Great for solving problems, after it creates a problem.
-"Blame It on the Tetons" by Modest Mouse
This is the story of my life. All I have to my name are my words. I have life, death, and words. These tools that bind me and, at the same time, set me free. A gift? A burden? I have never figured it out. Sometimes it is such a curse to know full well that the only way I'll ever be understood is by the very thing I actively, purposefully keep hidden from the world. But there is a sense of release, too, to know that I am able to have this very personal possession all to myself. Maybe people just aren't meant to be understood. Maybe it is our biological burden as humans to live a life where relationships with other humans is a necessary yet impossible feat.

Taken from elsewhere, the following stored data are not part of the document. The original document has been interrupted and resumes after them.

(* ===== verification/Start.v ===== *)
(** kernel/start.c: what a hart does in machine mode before main(), over the accessors of
    kernel/riscv.h.

    A hart has its privilege mode, program counter, tp and control registers.
    [sie] is the part of [mie] that [mideleg] delegates, as the privileged
    architecture defines it; a write of a register stores all 64 bits.  [main_addr]
    is the address of main(). *)
From stdpp Require Import base list.
From Stdlib Require Import ZArith Lia ZifyBool.
From S2P Require Import Prelude.

Local Open Scope Z_scope.

(** ** riscv.h *)

Inductive csr := Mhartid | Mstatus | Mepc | Satp | Medeleg | Mideleg | Mie | Pmpaddr0 | Pmpcfg0 | Menvcfg | Mcounteren | Stimecmp | Time.

#[export] Instance csr_eq_dec : EqDecision csr.
Proof. solve_decision. Defined.

(** The privilege modes with their encodings in MPP *)
Inductive mode := MUser | MSupervisor | MMachine.
Definition mode_of (x : Z) : option mode :=
  if x =? 0 then Some MUser else if x =? 1 then Some MSupervisor else if x =? 3 then Some MMachine else None.

Record hart := mkhart { h_mode : mode; h_pc : Z; h_tp : Z; h_csr : csr -> Z }.

Definition HM (A : Type) := hart -> A * hart.
#[export] Instance HM_ret : MRet HM := fun A a h => (a, h).
#[export] Instance HM_bind : MBind HM := fun A B f m h => let '(a, h') := m h in f a h'.

Definition csrr (r : csr) : HM Z := fun h => (h_csr h r, h).
Definition csrw (r : csr) (x : Z) : HM unit := fun h =>
  (tt, mkhart (h_mode h) (h_pc h) (h_tp h) (fun r' => if decide (r' = r) then u64 x else h_csr h r')).

Definition r_mhartid : HM Z := csrr Mhartid.
Definition MSTATUS_MPP_MASK : Z := Z.shiftl 3 11.
Definition MSTATUS_MPP_S : Z := Z.shiftl 1 11.
Definition r_mstatus : HM Z := csrr Mstatus.
Definition w_mstatus (x : Z) : HM unit := csrw Mstatus x.
Definition w_mepc (x : Z) : HM unit := csrw Mepc x.
Definition SIE_SEIE : Z := Z.shiftl 1 9.
Definition SIE_STIE : Z := Z.shiftl 1 5.
Definition r_sie : HM Z := fun h => (Z.land (h_csr h Mie) (h_csr h Mideleg), h).
Definition w_sie (x : Z) : HM unit := fun h =>
  csrw Mie (Z.lor (Z.ldiff (h_csr h Mie) (h_csr h Mideleg)) (Z.land x (h_csr h Mideleg))) h.
Definition MIE_STIE : Z := Z.shiftl 1 5.
Definition r_mie : HM Z := csrr Mie.
Definition w_mie (x : Z) : HM unit := csrw Mie x.
Definition w_medeleg (x : Z) : HM unit := csrw Medeleg x.
Definition w_mideleg (x : Z) : HM unit := csrw Mideleg x.
Definition w_stimecmp (x : Z) : HM unit := csrw Stimecmp x.
Definition r_menvcfg : HM Z := csrr Menvcfg.
Definition w_menvcfg (x : Z) : HM unit := csrw Menvcfg x.
Definition w_pmpcfg0 (x : Z) : HM unit := csrw Pmpcfg0 x.
Definition w_pmpaddr0 (x : Z) : HM unit := csrw Pmpaddr0 x.
Definition w_satp (x : Z) : HM unit := csrw Satp x.
Definition w_mcounteren (x : Z) : HM unit := csrw Mcounteren x.
Definition r_mcounteren : HM Z := csrr Mcounteren.
Definition r_time : HM Z := csrr Time.
Definition w_tp (x : Z) : HM unit := fun h => (tt, mkhart (h_mode h) (h_pc h) (u64 x) (h_csr h)).

(** The instruction mret: the mode is the one in MPP, the program counter that of mepc;
    [None] for a reserved mode.  Its other effects on mstatus do not matter here. *)
Definition mret_insn (h : hart) : option hart :=
  m ← mode_of (Z.land (Z.shiftr (h_csr h Mstatus) 11) 3);
  Some (mkhart m (h_csr h Mepc) (h_tp h) (h_csr h)).

(** ** start.c *)

Definition timerinit : HM unit :=
  mie ← r_mie;
  w_mie (Z.lor mie MIE_STIE) ;;
  e ← r_menvcfg;
  w_menvcfg (Z.lor e (Z.shiftl 1 63)) ;;
  c ← r_mcounteren;
  w_mcounteren (Z.lor c 2) ;;
  t ← r_time;
  w_stimecmp (t + 1000000).

Definition start_setup (main_addr : Z) : HM unit :=
  x ← r_mstatus;
  w_mstatus (Z.lor (Z.ldiff x MSTATUS_MPP_MASK) MSTATUS_MPP_S) ;;
  w_mepc main_addr ;;
  w_satp 0 ;;
  w_medeleg 0xffff ;;
  w_mideleg 0xffff ;;
  s ← r_sie;
  w_sie (Z.lor (Z.lor s SIE_SEIE) SIE_STIE) ;;
  w_pmpaddr0 0x3fffffffffffff ;;
  w_pmpcfg0 0xf ;;
  timerinit ;;
  id ← r_mhartid;
  w_tp (i32 id).

Definition start (main_addr : Z) (h : hart) : option hart := mret_insn (start_setup main_addr h).2.

(** ** What main() finds *)

(** Physical memory protection by entry 0 alone, in the mode top-of-range: may supervisor mode
    read, write and execute the byte at [a]? *)
Definition pmp_allows (h : hart) (a : Z) : bool :=
  (Z.land (Z.shiftr (h_csr h Pmpcfg0) 3) 3 =? 1) && (Z.land (h_csr h Pmpcfg0) 7 =? 7) &&
  (0 <=? a) && (a <? 4 * h_csr h Pmpaddr0).

Lemma u64_bit x k : 0 <= k < 64 -> Z.testbit (u64 x) k = Z.testbit x k.
Proof. intros Hk; unfold u64; by rewrite Z.mod_pow2_bits_low by lia. Qed.

(** MPP after the assignment *)
Lemma mpp_supervisor x : Z.land (Z.shiftr (u64 (Z.lor (Z.ldiff x MSTATUS_MPP_MASK) MSTATUS_MPP_S)) 11) 3 = 1.
Proof.
  apply Z.bits_inj'; intros k Hk; rewrite Z.land_spec, Z.shiftr_spec by done.
  destruct (decide (k = 0)) as [-> |]; [| destruct (decide (k = 1)) as [-> |]].
  1,2: rewrite u64_bit, Z.lor_spec, Z.ldiff_spec by lia; simpl; by rewrite ?andb_false_r, ?andb_true_r, ?orb_true_r.
  assert (H3 : Z.testbit 3 k = false) by (apply (Z.bits_above_log2 3 k); simpl; lia).
  assert (H1 : Z.testbit 1 k = false) by (apply (Z.bits_above_log2 1 k); simpl; lia).
  by rewrite H3, H1, andb_false_r.
Qed.

(** The registers before mret *)
Lemma start_regs main_addr h :
  let h1 := (start_setup main_addr h).2 in
  let d := u64 0xffff in
  h_csr h1 Mstatus = u64 (Z.lor (Z.ldiff (h_csr h Mstatus) MSTATUS_MPP_MASK) MSTATUS_MPP_S) /\
  h_csr h1 Mie = u64 (Z.lor (u64 (Z.lor (Z.ldiff (h_csr h Mie) d)
                                   (Z.land (Z.lor (Z.lor (Z.land (h_csr h Mie) d) SIE_SEIE) SIE_STIE) d))) MIE_STIE) /\
  h_csr h1 Medeleg = d /\ h_csr h1 Mideleg = d /\ h_csr h1 Mepc = u64 main_addr /\ h_csr h1 Satp = u64 0 /\
  h_tp h1 = u64 (i32 (h_csr h Mhartid)) /\ h_csr h1 Pmpcfg0 = u64 0xf /\ h_csr h1 Pmpaddr0 = u64 0x3fffffffffffff.
Proof. cbv zeta; repeat split. Qed.

(** Bits of the interrupt enables *)
Lemma sie_bits m d :
  (forall k, 0 <= k < 16 -> Z.testbit d k = true) ->
  let e := u64 (Z.lor (u64 (Z.lor (Z.ldiff m d) (Z.land (Z.lor (Z.lor (Z.land m d) SIE_SEIE) SIE_STIE) d))) MIE_STIE) in
  Z.testbit (Z.land e d) 9 = true /\ Z.testbit (Z.land e d) 5 = true.
Proof.
  intros Hd; cbv zeta; rewrite !Z.land_spec, !Hd, !andb_true_r, !u64_bit, !Z.lor_spec, !u64_bit by lia; split.
  - rewrite !Z.lor_spec, (Z.land_spec (Z.lor _ _)), Hd, !Z.lor_spec by lia.
    replace (Z.testbit SIE_SEIE 9) with true by reflexivity; by rewrite orb_true_r, orb_true_l, orb_true_r.
  - replace (Z.testbit MIE_STIE 5) with true by reflexivity; by rewrite orb_true_r.
Qed.

(** A hart leaves start() in supervisor mode at main(), with paging off, its number in tp, all
    of the low 2^56 bytes of physical memory but the last four within reach, all traps delegated and external
    and timer interrupts enabled. *)
Theorem start_spec main_addr h :
  0 <= main_addr < 2 ^ 64 -> 0 <= h_csr h Mhartid < 2 ^ 31 ->
  exists h', start main_addr h = Some h' /\ h_mode h' = MSupervisor /\ h_pc h' = main_addr /\ h_csr h' Satp = 0 /\
    h_tp h' = h_csr h Mhartid /\ (forall a, 0 <= a < 2 ^ 56 - 4 -> pmp_allows h' a = true) /\
    (forall k, 0 <= k < 16 -> Z.testbit (h_csr h' Medeleg) k = true /\ Z.testbit (h_csr h' Mideleg) k = true) /\
    Z.testbit (r_sie h').1 9 = true /\ Z.testbit (r_sie h').1 5 = true.
Proof.
  intros Hm Hid; pose proof (start_regs main_addr h) as Hregs; unfold start, mret_insn; revert Hregs.
  generalize ((start_setup main_addr h).2) as h1; intros h1 (Hms & Hmie & Hd1 & Hd2 & Hpc & Hsatp & Htp & Hcfg & Hadr).
  assert (Hd : forall k, 0 <= k < 16 -> Z.testbit (u64 65535) k = true)
    by (intros k Hk; rewrite u64_bit by lia; exact (Z.ones_spec_low 16 k Hk)).
  rewrite Hms, mpp_supervisor; eexists; split; [reflexivity |]; unfold pmp_allows, r_sie; cbn [h_mode h_pc h_tp h_csr fst].
  rewrite Hpc, Hsatp, Htp, Hcfg, Hadr, Hd1, Hd2, Hmie, i32_small, !u64_small by lia.
  split; [reflexivity |]; split; [reflexivity |]; split; [reflexivity |]; split; [reflexivity |]; split; [| split; [| by apply sie_bits]].
  - intros a Ha; replace (Z.land (Z.shiftr 15 3) 3) with 1 by reflexivity; replace (Z.land 15 7) with 7 by reflexivity; lia.
  - intros k Hk; split; by apply Hd.
Qed.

Sometimes words act as a cushion to our fragile beings...sometimes words strip away all the protection one builds up around themselves to make them vulnerable. Words can bind hearts with kindness and consideration. Words can tear down the very makeup of a person. Words are weapons...and I often find that my arsenal holds such deadly devices that if they were ever discovered, my world would never be the same. That is the most terrifying feeling: to know the destructive power of your own thoughts. I've kept secrets and lies in my soul for so long that I don't know how to let them go. I don't know how to purge myself of these words...of everything that eats away at my being. I am suffocating beneath the weight of my most valued and deadliest possession.
I want to be around long enough to leave behind a legacy. A legacy stemming from words of love and wisdom and age. Not all these words that I hold within my heart now, the ones that eat away and destroy all the good once living within me. In fact, I'm not sure there is any good left at all. Maybe it's too late for hope.
Maybe my words are running out.
1 comments:
Keep up the good work.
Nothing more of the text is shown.